BACKGROUND: In clinical practice, several strategies and pharmacological options are available to treat neuropsychiatric symptoms of Huntington disease (HD). However, there is currently insufficient data for evidence-based guidelines on the management of these common symptoms. OBJECTIVE: We aimed to develop expert-based recommendations regarding the management of agitation, anxiety, apathy, psychosis, and sleep disorders. METHODS: Guideline development was based on a modified Institute of Medicine guideline process that accounted for a lack of evidence base. An international committee of 11 multidisciplinary experts proposed a series of statements regarding the description and management of each symptom.
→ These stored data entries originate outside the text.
(** * SHARE: identifier normalisation and the database matching strategy

    A shallow embedding of
      - share/models/identifiers.py            (WorkIdentifier, AgentIdentifier)
      - share/disambiguation/strategies/database.py
                                               (DatabaseStrategy, QueryBuilder,
                                                ConstrainedTypeQueryBuilder,
                                                ComparableAgentWorkRelation)
    Python objects are held in explicit stores: the graph maps a node
    reference to the node, the match set maps a node reference to the
    instances matched so far.  Exceptions are results of an error monad. *)

From Stdlib Require Import String Ascii ZArith Lia.
From stdpp Require Import base option list sorting gmap strings.

Local Open Scope string_scope.

(** ** Python values that occur as attribute and column values *)

Inductive value : Type :=
  | VNone
  | VStr (s : string)
  | VInt (z : Z).

#[global] Instance value_eq_dec : EqDecision value.
Proof. solve_decision. Defined.

(** Python truthiness, as used by [if value:]. *)
Definition truthy (v : value) : bool :=
  match v with
  | VNone => false
  | VStr s => negb (String.eqb s "")
  | VInt z => negb (Z.eqb z 0)
  end.

(** ** Nodes and graphs

    A node carries a type tag, an attribute mapping and its relations; a
    to-one relation names another node, a to-many relation a list of
    nodes.  A node reference is the key under which the graph holds it
    (the node's [id]). *)

Definition node_ref := string.

Record Node : Type := mkNode {
  node_type : string;
  attrs : gmap string value;
  rel_one : gmap string node_ref;
  rel_many : gmap string (list node_ref)
}.

Abbreviation Graph := (gmap node_ref Node).

Definition set_attrs (a : gmap string value) (n : Node) : Node :=
  {| node_type := node_type n; attrs := a;
     rel_one := rel_one n; rel_many := rel_many n |}.

(** [graph.remove(node)] *)
Definition graph_remove (nid : node_ref) (g : Graph) : Graph := delete nid g.

(** ** Persisted instances and exceptions

    A persisted record is opaque beyond its concrete model name, its
    primary key and its column values. *)

Record Instance : Type := mkInstance {
  inst_model : string;
  inst_id : Z;
  inst_fields : gmap string value
}.

#[global] Instance Instance_eq_dec : EqDecision Instance.
Proof. solve_decision. Defined.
Statement assessment and validation was performed using a web-based survey tool and 84 international HD experts (neurologists and psychiatrists) who assessed the statements and indicated their level of agreement. RESULTS: High-level agreement (≥85% experts strongly agreed or agreed) was reached for 107 of the 110 statements that have been incorporated into the expert-based clinical recommendations presented herein. CONCLUSIONS: Clinical statements to guide the routine management of agitation, anxiety, apathy, psychosis, and sleep disorders in HD have been developed. Although not specifically tested in the HD population, clinical experience has shown that most of the neuropsychiatric symptoms discussed, when considered in isolation are treatable using pharmacologic and non-pharmacologic strategies developed for use in other populations. However, the management of neuropsychiatric symptoms in HD can be complex because neuropsychiatric symptoms often co-exist and treatment decisions should be adapted to cover all symptoms while limiting polypharmacy.